What the exercise asks: Output exactly, with nothing added, the entries from the first line through the line with "repeat (apply ap_success".
--- Provided records Enclosed Below ---
Lemma manifest_success re doc m :
  safeParse re doc = ParseSuccess m <-> manifestConforms re doc m.
Proof.
  unfold safeParse, SolverReceiptV0Schema, manifestConforms. split.
  - intros H.
    apply object_success in H as (fields & [= ->] & H).
    repeat (apply ap_success in H; destruct H as (? & ? & H & ? & ?)).
    apply map_success in H as (? & H & ?). subst.
    match goal with
    | Hp : PolicyDecisionSchema _ = _,
      He : ExecutionSummarySchema _ = _,
      Hs : SolverMetadataSchema _ = _ |- _ =>
        apply policy_success in Hp; apply summary_success in He;
        apply solver_success in Hs
    end.
    zinv. simpl in *.
    match goal with
    | Hf : Forall2 _ ?items _ |- _ =>
        apply artifacts_Forall2 in Hf; exists fields, items
    end.
    repeat split; assumption.
  - intros (fields & items & -> & Hv & Hv' & Hi & Hr & Hj & Hc & Hd & Ha
            & Hf & Hp & He & Hs).
    simpl. rewrite Hv, Hi, Hr, Hj, Hc, Ha. simpl. rewrite Hd.
    rewrite (proj2 (arrayItems_success _ _ _) (proj2 (artifacts_Forall2 _ _) Hf)).
    rewrite (proj2 (policy_success _ _) Hp).
    rewrite (proj2 (summary_success _ _) He).
    rewrite (proj2 (solver_success _ _) Hs). simpl.
    destruct m; simpl in *. now subst.
Qed.

Lemma safeParse_hasIssue re doc : hasIssue (safeParse re doc).
Proof.
  unfold safeParse, SolverReceiptV0Schema, ArtifactEntrySchema,
    PolicyDecisionSchema, ExecutionSummarySchema, SolverMetadataSchema.
  apply hasIssue_object. intros get.
  repeat first
    [ apply hasIssue_ap | apply hasIssue_map | apply hasIssue_object; intros ?
    | apply hasIssue_array; intros ? | apply hasIssue_optional; intros ? ];
    auto with zod.
Qed.

End SchemaFacts.

(** C3: schema validation is total and all-or-nothing.  For every document,
    [safeParse] either succeeds with a manifest that satisfies the whole
    declared contract ([manifestVersion] is ["0.1.0"], every artifact hash
    matches [^[a-f0-9]{64}$], every [bytes] is a non-negative integer,
    [status] is one of the three literals, [solver.service] is
    ["irsb-solver"], ...), or it fails with at least one issue, and then no
    manifest at all conforms to the document: nothing is accepted in part. *)
Theorem schema_validation_all_or_nothing
        (datetimeRegex : string -> bool) (doc : json) :
  (exists m, safeParse datetimeRegex doc = Zod.ParseSuccess m /\
             manifestConforms datetimeRegex doc m) \/
  (exists issues, safeParse datetimeRegex doc = Zod.ParseFailure issues /\
                  issues <> [] /\
                  forall m, ~ manifestConforms datetimeRegex doc m).
Proof.
  destruct (safeParse datetimeRegex doc) as [m|issues] eqn:E.
  - left. exists m. split; [reflexivity|].
    now apply SchemaFacts.manifest_success.
  - right. exists issues. split; [reflexivity|]. split.
    + pose proof (SchemaFacts.safeParse_hasIssue datetimeRegex doc) as H.
      rewrite E in H. intros ->. exact H.
    + intros m Hm. apply SchemaFacts.manifest_success in Hm. congruence.
Qed.

Section SchemaExamples.

Variable datetimeRegex : string -> bool.

Definition hex64 (c : ascii) : string :=
  string_of_list_ascii (List.repeat c 64).

Definition exampleArtifact (path hash : string) (size : Z) : json :=
  JObject [("path", JString path); ("sha256", JString hash);
           ("bytes", JNumber (inject_Z size)); ("contentType", JString "text/plain")].

Definition exampleManifest (version service status : string)
           (artifacts : list json) : json :=
  JObject [("manifestVersion", JString version);
           ("intentId", JString "intent-001");
           ("runId", JString "run-001");
           ("jobType", JString "diagnostic");
           ("createdAt", JString "2025-01-15T12:00:00Z");
           ("artifacts", JArray artifacts);
           ("policyDecision", JObject [("allowed", JBool true); ("reasons", JArray [])]);
           ("executionSummary", JObject [("status", JString status)]);
           ("solver", JObject [("service", JString service);
                               ("serviceVersion", JString "1.0.0")])].

Hypothesis datetime_ok : datetimeRegex "2025-01-15T12:00:00Z" = true.

Example good_manifest_accepted :
  exists m,
    safeParse datetimeRegex
      (exampleManifest "0.1.0" "irsb-solver" "SUCCESS"
         [exampleArtifact "a.txt" (hex64 "a") 5]) = Zod.ParseSuccess m /\
    SolverReceiptV0.intentId m = "intent-001".
Proof.
  eexists. unfold safeParse, SolverReceiptV0Schema. simpl.
  rewrite datetime_ok. simpl. split; reflexivity.
Qed.

Example bad_hash_rejected :
  exists issues,
    safeParse datetimeRegex
      (exampleManifest "0.1.0" "irsb-solver" "SUCCESS"
         [exampleArtifact "a.txt" "not-a-hash" 5]) = Zod.ParseFailure issues.
Proof.
  eexists. unfold safeParse, SolverReceiptV0Schema. simpl.
  rewrite datetime_ok. simpl. reflexivity.
Qed.

Example negative_bytes_rejected :
  exists issues,
    safeParse datetimeRegex
      (exampleManifest "0.1.0" "irsb-solver" "SUCCESS"
         [exampleArtifact "a.txt" (hex64 "a") (-1)]) = Zod.ParseFailure issues.
Proof.
  eexists. unfold safeParse, SolverReceiptV0Schema. simpl.
  rewrite datetime_ok. simpl. reflexivity.
Qed.

Example fractional_bytes_rejected :
  exists issues,
    safeParse datetimeRegex
      (exampleManifest "0.1.0" "irsb-solver" "SUCCESS"
         [JObject [("path", JString "a.txt"); ("sha256", JString (hex64 "a"));
                   ("bytes", JNumber (3 # 2)); ("contentType", JString "text/plain")]])
    = Zod.ParseFailure issues.
Proof.
  eexists. unfold safeParse, SolverReceiptV0Schema. simpl.
  rewrite datetime_ok. simpl. reflexivity.
Qed.

Example wrong_version_rejected :
  exists issues,
    safeParse datetimeRegex (exampleManifest "0.2.0" "irsb-solver" "SUCCESS" [])
    = Zod.ParseFailure issues.
Proof.
  eexists. unfold safeParse, SolverReceiptV0Schema. simpl.
  rewrite datetime_ok. simpl. reflexivity.
Qed.

Example wrong_status_rejected :
  exists issues,
    safeParse datetimeRegex (exampleManifest "0.1.0" "irsb-solver" "DONE" [])
    = Zod.ParseFailure issues.
Proof.
  eexists. unfold safeParse, SolverReceiptV0Schema. simpl.
  rewrite datetime_ok. simpl. reflexivity.
Qed.

Example wrong_service_rejected :
  exists issues,
    safeParse datetimeRegex (exampleManifest "0.1.0" "other-solver" "SUCCESS" [])
    = Zod.ParseFailure issues.
Proof.
  eexists. unfold safeParse, SolverReceiptV0Schema. simpl.
  rewrite datetime_ok. simpl. reflexivity.
Qed.

End SchemaExamples.

Example canonical_ex1 :
  Canonical.canonicalJson
    (JObject [("b", JNumber (1 # 10)); ("a", JArray [JNumber 3; JNull; JString "x"])])
  = "{" +++ Canonical.quote "a" +++ ":[3,null," +++ Canonical.quote "x" +++ "],"
        +++ Canonical.quote "b" +++ ":0.1}".
Proof. reflexivity. Qed.

(* ------------------------------------------------------------------ *)
(** ** The same document up to the insertion order of keys *)

Inductive optionRel {A : Type} (R : A -> A -> Prop) : option A -> option A -> Prop :=
| optionRel_None : optionRel R None None
| optionRel_Some a b : R a b -> optionRel R (Some a) (Some b).

(** [sameJson a b]: [a] and [b] are the same JSON value, except that at
    every nesting level the keys of an object may have been inserted in a
    different order: looking a key up gives the same answer in both. *)
Inductive sameJson : json -> json -> Prop :=
| same_null : sameJson JNull JNull
| same_bool b : sameJson (JBool b) (JBool b)
| same_number q : sameJson (JNumber q) (JNumber q)
| same_string s : sameJson (JString s) (JString s)
| same_array items1 items2 :
    Forall2 sameJson items1 items2 -> sameJson (JArray items1) (JArray items2)
| same_object fields1 fields2 :
    (forall key, optionRel sameJson (getField key fields1) (getField key fields2)) ->
    sameJson (JObject fields1) (JObject fields2).

Module KeyOrder.
Import Zod.

Definition respects {A} (schema : Schema A) : Prop :=
  forall v1 v2, optionRel sameJson v1 v2 -> schema v1 = schema v2.

Ltac same_inv :=
  match goal with
  | H : optionRel sameJson _ _ |- _ =>
      inversion H as [|? ? Hs]; subst; clear H;
      [reflexivity | inversion Hs; subst; simpl; try reflexivity]
  end.

Lemma respects_string : respects string_.
Proof. intros v1 v2 H. same_inv. Qed.

Lemma respects_stringCheck check what : respects (stringCheck check what).
Proof. intros v1 v2 H. same_inv. Qed.

Lemma respects_literal lit : respects (literal lit).
Proof. intros v1 v2 H. same_inv. Qed.

Lemma respects_enum options : respects (enum options).
Proof. intros v1 v2 H. same_inv. Qed.

Lemma respects_boolean : respects boolean.
Proof. intros v1 v2 H. same_inv. Qed.

Lemma respects_intNonnegative : respects intNonnegative.
Proof. intros v1 v2 H. same_inv. Qed.

Lemma respects_optional {A} (schema : Schema A) :
  respects schema -> respects (optional schema).
Proof.
  intros Hs v1 v2 H. unfold optional.
  inversion H; subst; [reflexivity|].
  f_equal. apply Hs. now constructor.
Qed.

Lemma arrayItems_sameJson {A} (element : Schema A) items1 items2 :
  respects element -> Forall2 sameJson items1 items2 ->
  arrayItems element items1 = arrayItems element items2.
Proof.
  intros He Hf.
  induction Hf as [|x y l1 l2 Hxy _ IH]; simpl; [reflexivity|].
  rewrite (He (Some x) (Some y)) by now constructor.
  now rewrite IH.
Qed.

Lemma respects_array {A} (element : Schema A) :
  respects element -> respects (array element).
Proof.
  intros He v1 v2 H.
  inversion H as [|a b Hs]; subst; [reflexivity|].
  inversion Hs; subst; simpl; try reflexivity.
  now apply arrayItems_sameJson.
Qed.

Lemma respects_object {A} (shape : (string -> option json) -> SafeParseResult A) :
  (forall get1 get2,
      (forall key, optionRel sameJson (get1 key) (get2 key)) ->
      shape get1 = shape get2) ->
  respects (object shape).
Proof.
  intros Hshape v1 v2 H.
  inversion H as [|a b Hs]; subst; [reflexivity|].
  inversion Hs; subst; simpl; try reflexivity.
  now apply Hshape.
Qed.
(** * Face recognition core of the attendance tracker

    Shallow embedding of [attendance/utils.py] (class [FaceRecognizer]) and of
    the [FaceProfile] rows of [attendance/models.py] it loads, followed by
    the views of [attendance/views.py] that call the recognizer and keep
    the attendance table.

    Conventions of the embedding.
    - Python and NumPy floats are IEEE 754 binary floats, taken from the
      Standard Library's executable specification [SpecFloat]. The format
      of the arrays (precision and exponent range) is left open, so every
      result holds for float32 arrays (what torch returns) and for float64
      ones. Python's own floats, the literals of the source among them,
      are binary64 numbers whatever the format of the arrays.
    - [np.dot] of two 1-D arrays raises on arrays of different lengths;
      on arrays of one length it returns what the BLAS routine computes,
      an unspecified function of the two arrays ([Blas]): its order of
      summation and intermediate precision are not in the source.
    - Python compares numbers by value: [flt], [fgt] and [feq] compare the
      exact values of two floats, of one format or of two, and are false
      as soon as one side is NaN. This is how a float32 scalar of NumPy is
      compared with a Python float.
    - A function body that can raise lives in the error monad [exc]; each
      [try: ... except Exception:] of the source is a [try_except].
    - The neural networks (MTCNN, InceptionResnetV1), OpenCV and pickle are
      fields of the recognizer or variables of the section: nothing is
      assumed about what they compute.
    - The arithmetic on the arrays and on the boxes is done in the format
      of the arrays.
    - The crop of [get_face_embedding] computes on Python numbers; it is
      stated for every format, binary64 among them.
    - Calls to [logger] are not modelled. *)

From Stdlib Require Import ZArith List String Ascii Bool Lia SpecFloat QArith.
Open Scope string_scope.
Import ListNotations.
Open Scope Z_scope.
(** * Affina automation testing: a shallow embedding of the QA pipeline

    The development follows the Python sources of the two services:

    - [brd-test-executor/app/automation/sheet_reader.py]     (module [SheetReader])
    - [brd-test-executor/app/automation/code_generator.py]   (module [CodeGenerator])
    - [brd-test-executor/app/automation/url_manager.py]      (module [URLManager])
    - [brd-test-executor/app/automation/result_reporter.py]  (module [ResultReporter])
    - [brd-test-executor/app/automation/playwright_runner.py] (module [PlaywrightRunner])
    - [brd-testcase-automation/app/services/chatgpt_service.py] (module [ChatGPTService])
    - [brd-test-executor/app/automation/locator_manager.py]  (module [LocatorManager])
    - [brd-test-executor/app/routes/executor_routes.py]      (module [ExecutorRoutes])

    The modules [SheetQueries], [URLPaths], [Reporting], [Login] and
    [CodeGeneration] hold the remaining methods of the classes above.

    Python values are modelled as the interpreter has them: a [str] is a
    sequence of Unicode code points, an [int] is an unbounded integer, a
    [float] is an IEEE-754 binary64 number, a [dict] keeps its insertion
    order.  Calls that leave the process (the language-model service, the
    browser, the spreadsheet) are explicit: their outcome is an argument of
    the model, and the state they act on is threaded through. *)

From Stdlib Require Import ZArith NArith PArith List String Ascii Bool Lia.
From Stdlib Require Import SpecFloat.
From Stdlib Require Import Sorted.
Import ListNotations.

Set Implicit Arguments.

(* ================================================================= *)
(** * Python strings *)
(* ================================================================= *)

Module Py.

(** A Python [str] is a sequence of code points. *)
Definition char := N.
Definition str := list char.

(** Decoding of the UTF-8 bytes of a source literal. *)
Fixpoint utf8 (bs : list N) : str :=
  match bs with
  | [] => []
  | b0 :: r0 =>
      if (b0 <? 128)%N then b0 :: utf8 r0
      else if (b0 <? 224)%N then
        match r0 with
        | b1 :: r1 => ((b0 - 192) * 64 + (b1 - 128))%N :: utf8 r1
        | [] => [b0]
        end
      else if (b0 <? 240)%N then
        match r0 with
        | b1 :: b2 :: r2 =>
            ((b0 - 224) * 4096 + (b1 - 128) * 64 + (b2 - 128))%N :: utf8 r2
        | _ => [b0]
        end
      else
        match r0 with
        | b1 :: b2 :: b3 :: r3 =>
            ((b0 - 240) * 262144 + (b1 - 128) * 4096
             + (b2 - 128) * 64 + (b3 - 128))%N :: utf8 r3
        | _ => [b0]
        end
  end.

(** [lit "..."] is the Python literal ['...']. *)
Definition lit (s : string) : str :=
  utf8 (map N_of_ascii (list_ascii_of_string s)).

Definition char_eqb (a b : char) : bool := N.eqb a b.

Fixpoint eqb (a b : str) : bool :=
  match a, b with
  | [], [] => true
  | x :: a', y :: b' => char_eqb x y && eqb a' b'
  | _, _ => false
  end.

(** [bool(s)]: a string is truthy when it is not empty. *)
Definition truthy (s : str) : bool :=
  match s with [] => false | _ :: _ => true end.

(** [c.isspace()], the whitespace set of [str.strip()]. *)
Definition isspace (c : char) : bool :=
  ((9 <=? c) && (c <=? 13) || (28 <=? c) && (c <=? 32)
   || (c =? 133) || (c =? 160) || (c =? 5760)
   || (8192 <=? c) && (c <=? 8202)
   || (c =? 8232) || (c =? 8233) || (c =? 8239) || (c =? 8287)
   || (c =? 12288))%N.

Fixpoint lstrip (s : str) : str :=
  match s with
  | [] => []
  | c :: s' => if isspace c then lstrip s' else s
  end.

Definition rstrip (s : str) : str := rev (lstrip (rev s)).

(** [s.strip()] *)
Definition strip (s : str) : str := rstrip (lstrip s).

(** [s.startswith(p)] *)
Fixpoint startswith (s p : str) : bool :=
  match p, s with
  | [], _ => true
  | x :: p', y :: s' => char_eqb x y && startswith s' p'
  | _ :: _, [] => false
  end.

(** [s.endswith(p)] *)
Definition endswith (s p : str) : bool := startswith (rev s) (rev p).

(** [sub in s] *)
Fixpoint contains (sub s : str) : bool :=
  startswith s sub
  || match s with [] => false | _ :: s' => contains sub s' end.

(** [s.find(sub)], [None] standing for [-1]. *)
Fixpoint find (sub s : str) : option nat :=
  if startswith s sub then Some 0
  else match s with
       | [] => None
       | _ :: s' => option_map S (find sub s')
       end.

(** [s.rfind(c)] for a one-character needle, [None] standing for [-1]. *)
Fixpoint rfind_char (c : char) (s : str) : option nat :=
  match s with
  | [] => None
  | x :: s' =>
      match rfind_char c s' with
      | Some i => Some (S i)
      | None => if char_eqb x c then Some 0 else None
      end
  end.

(** The scan of [s.count(old)] for a non-empty [old]: occurrences are
    taken left to right and do not overlap; [skip] is the number of
    characters of the current occurrence still to pass. *)
Fixpoint count_from (old : str) (skip : nat) (s : str) : nat :=
  match s with
  | [] => 0
  | _ :: s' =>
      match skip with
      | S k => count_from old k s'
      | O => if startswith s old
             then S (count_from old (List.length old - 1) s')
             else count_from old 0 s'
      end
  end.

(** [s.count(old)] *)
Definition count (old s : str) : nat :=
  match old with
  | [] => S (List.length s)
  | _ :: _ => count_from old 0 s
  end.

(** The scan of [s.replace(old, new)] for a non-empty [old]. *)
Fixpoint replace_from (old new : str) (skip : nat) (s : str) : str :=
  match s with
  | [] => []
  | c :: s' =>
      match skip with
      | S k => replace_from old new k s'
      | O => if startswith s old
             then new ++ replace_from old new (List.length old - 1) s'
             else c :: replace_from old new 0 s'
      end
  end.

(** [s.replace(old, new)]; an empty [old] matches before every
    character and at the end. *)
Definition replace (old new s : str) : str :=
  match old with
  | [] => flat_map (fun c => new ++ [c]) s ++ new
  | _ :: _ => replace_from old new 0 s
  end.

(** [s[i:]] and [s[:j]] for non-negative bounds. *)
Definition slice_from (i : nat) (s : str) : str := skipn i s.
Definition slice_to (j : nat) (s : str) : str := firstn j s.

(** [sep.join(s.split(sep)[1:])] for a one-character separator: what
    follows the first separator, or the empty string when there is none. *)
Fixpoint after_first (sep : char) (s : str) : str :=
  match s with
  | [] => []
  | c :: s' => if char_eqb c sep then s' else after_first sep s'
  end.

(** [str.lower] on a text whose cased letters are all ASCII; used to
    run the models on concrete inputs. *)
Definition lower_ascii (s : str) : str :=
  map (fun c => if (65 <=? c)%N && (c <=? 90)%N then (c + 32)%N else c) s.

End Py.

Notation "'py' s" := (Py.lit s%string) (at level 9, only parsing).

(* ================================================================= *)
(** * Python numbers *)
(* ================================================================= *)

Module PyFloat.

(** A Python [float] is a binary64 number. *)
Definition float := spec_float.
Definition prec : Z := 53.
Definition emax : Z := 1024.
--- End of Enclosed Provided records ---
Completed task:
Lemma manifest_success re doc m :
  safeParse re doc = ParseSuccess m <-> manifestConforms re doc m.
Proof.
  unfold safeParse, SolverReceiptV0Schema, manifestConforms. split.
  - intros H.
    apply object_success in H as (fields & [= ->] & H).
    repeat (apply ap_success in H; destruct H as (? & ? & H & ? & ?)).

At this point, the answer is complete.